Monday, July 23, 2007

Graphical Summary of Patient Status

 
 

Sent to you by Judi via Google Reader:

 
 

via On Informatics by David Dorr on Jul 21, 2006

Recently, I (re)discovered this gem of an article:

Powsner SM, Tufte ER. Related Articles, Links
No abstract Graphical summary of patient status.
Lancet. 1994 Aug 6;344(8919):386-9. No abstract available.
PMID: 7914312 [PubMed - indexed for MEDLINE]

Graphical summary of patient statusOne enormous difficulty in the care of complex patients - in this case, hospitalized patients - is the sheer volume of information that is generated over relatively short amounts of time. One of the key requests seen by EHR developers in these settings (whether 'home-grown' or vended) is to better summarize the data. This has led to many different solutions in the area, from flexible flowsheets (think excel worksheets) to 'rounds reports' (single page summaries of key information usable as the health care team goes on rounds) to snapshots (special pages in the EHR that attempt to summarize various aspects of health or care).

For those familiar with the use of EHRs, all of the above examples likely ring a bell. In my experience, these components are often the value-added aspects of the EHR for resident physicians and students in academic centers - the ability to have, easily at hand, a wealth of knowledge about patient status.
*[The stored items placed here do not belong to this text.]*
Lemma capacity_ledger_sizes cpu memory containers cluster :
  let cr := capacity_ledger cpu memory containers (NewClusterResources cluster) in
  size (CPU cr) = size (instance_types containers)
  ∧ size (Memory cr) = size (instance_types containers)
  ∧ size (Registered cr) = size (instance_types containers)
  ∧ size (Remaining cr) = size (instance_types containers).
Proof.
  destruct (capacity_ledger_dom cpu memory containers (NewClusterResources cluster))
    as (H1 & H2 & H3 & H4).
  simpl in *. rewrite dom_empty_L, (right_id_L ∅ (∪)) in H1, H2, H3, H4.
  rewrite <- !size_dom, H1, H2, H3, H4. done.
Qed.

Lemma capacity_ledger_cluster cpu memory containers cr :
  Cluster (capacity_ledger cpu memory containers cr) = Cluster cr.
Proof.
  revert cr. induction containers as [|c cs IH]; intros cr; [done|].
  by rewrite capacity_ledger_cons, IH.
Qed.

Lemma MeasureCluster_length sn cluster w :
  ∃ out w',
    MeasureCluster sn cluster w = Some (out, w')
    ∧ length out =
        if decide (running_max (task_cpu <$> described sn cluster) = 0
                   ∨ running_max (task_memory <$> described sn cluster) = 0)
        then 0%nat
        else (4 * size (instance_types (described_instances sn cluster)))%nat.
Proof.
  rewrite MeasureCluster_run. cbv zeta.
  destruct (Z.eqb_spec (running_max (task_cpu <$> described sn cluster)) 0)
    as [Hc|Hc].
  { eexists _, _. split; [done|]. rewrite decide_True by by left. done. }
  destruct (Z.eqb_spec (running_max (task_memory <$> described sn cluster)) 0)
    as [Hm|Hm].
  { eexists _, _. split; [done|]. rewrite decide_True by by right. done. }
  cbn [orb]. eexists _, _. split; [done|].
  rewrite decide_False by tauto. rewrite length_points.
  destruct (capacity_ledger_sizes
              (running_max (task_cpu <$> described sn cluster))
              (running_max (task_memory <$> described sn cluster))
              (described_instances sn cluster) cluster) as (-> & -> & -> & ->).
  lia.
Qed.

(** The list of points a call of [MeasureCluster] returns is empty for a
    cluster whose footprint has a zero component, and otherwise has four
    points for every distinct instance type among the container instances
    described. *)
Theorem MeasureCluster_point_count sn cluster w out w' :
  MeasureCluster sn cluster w = Some (out, w') →
  length out =
    if decide (running_max (task_cpu <$> described sn cluster) = 0
               ∨ running_max (task_memory <$> described sn cluster) = 0)
    then 0%nat
    else (4 * size (instance_types (described_instances sn cluster)))%nat.
Proof.
  intros E.
  destruct (MeasureCluster_length sn cluster w) as (out0 & w0 & E0 & L).
  rewrite E in E0. by injection E0 as <- _.
Qed.

(** The cluster of the test suite, with its three container instances of
    one type: four points. *)
Lemma MeasureCluster_point_count_fake :
  ∃ out w',
    MeasureCluster (Fake.snitcher Fake.NewFakeECS) "fake-ecs-cluster" Fake.world
      = Some (out, w')
    ∧ length out = 4%nat.
Proof.
  destruct (MeasureCluster_length
              (Fake.snitcher Fake.NewFakeECS) "fake-ecs-cluster" Fake.world)
    as (out & w' & E & _).
  exists out, w'. split; [exact E|].
  rewrite (MeasureCluster_point_count _ _ _ _ _ E). reflexivity.
Defined.

(** Every point [MeasureCluster] returns has one of the four metric names,
    the two dimensions cluster name and instance type, in this order, the
    instance type being that of a container instance described, and the
    unit "Count". *)
Theorem MeasureCluster_point_shape sn cluster w :
  ∃ out w',
    MeasureCluster sn cluster w = Some (out, w')
    ∧ Forall
        (λ d, ∃ name instanceType value timestamp,
            d = datum cluster name instanceType value timestamp
            ∧ name ∈ ["LowestCommonMultipleCPU"; "LowestCommonMultipleMemory";
                      "RegisteredSchedulable"; "RemainingSchedulable"]
            ∧ instanceType ∈ instance_types (described_instances sn cluster))
        out.
Proof.
  rewrite MeasureCluster_run. cbv zeta. case_match.
  { by eexists _, _. }
  eexists _, _. split; [done|]. apply Forall_forall.
  intros d (name & m & ty & v & Hm & Hv & ->)%elem_of_points.
  exists name, ty, (GoInt.float64 v). eexists.
  split; [unfold point; by rewrite capacity_ledger_cluster|].
  destruct (capacity_ledger_dom
              (running_max (task_cpu <$> described sn cluster))
              (running_max (task_memory <$> described sn cluster))
              (described_instances sn cluster) (NewClusterResources cluster))
    as (H1 & H2 & H3 & H4).
  simpl in H1, H2, H3, H4.
  rewrite dom_empty_L, (right_id_L ∅ (∪)) in H1, H2, H3, H4.
  fold (instance_types (described_instances sn cluster)) in H1, H2, H3, H4.
  repeat (apply elem_of_cons in Hm as [[= -> ->]|Hm]);
    [| | | |by apply elem_of_nil in Hm];
    (split; [by repeat constructor|]);
    [rewrite <- H4 | rewrite <- H3 | rewrite <- H2 | rewrite <- H1];
    by apply elem_of_dom.
Qed.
Interestingly (and, I admit, anecdotally), these summaries are often printed. We created such a summary sheet (available for view here) and found use was higher when printed and placed on the door prior to a visit. The physician or nurse, typing madly into the EHR, would refer to various aspects when making orders or creating notes, alleviating the need to ask the system to flip back and forth between old data and new entries. The sheet provided a lot of pertinent information about specific aspects of a patient's health in a simple format. The major complaint was still the amount of data one needed to sift through.

Tufte and Powsner take this to the next level, by summarizing dozens of variables, adding important context (what matters often is not an absolute level but recent trends and long-term status - what is normal for this patient), and leaving the text at the side. A few groups attempted to take this concept and move forward with it, but they aren't in wide use. It seems like a gem of an idea. Patient records should be easily carried with the team, contain a wealth of information very simply presented, and remove all of the distracting numbers in favor of relative thresholds. Especially interesting is the summary variable for psychosis - quantitative measures for most mental illnesses have been developed but, again, slow to catch on.

Although I have an idea why we haven't implemented these functions broadly (I am being overly positive about the idea on purpose), I'd be interested in the now and future readers' comments. Does this concept work? How could we improve upon it? If you think it can't be successful, why? What other methods appeal to you?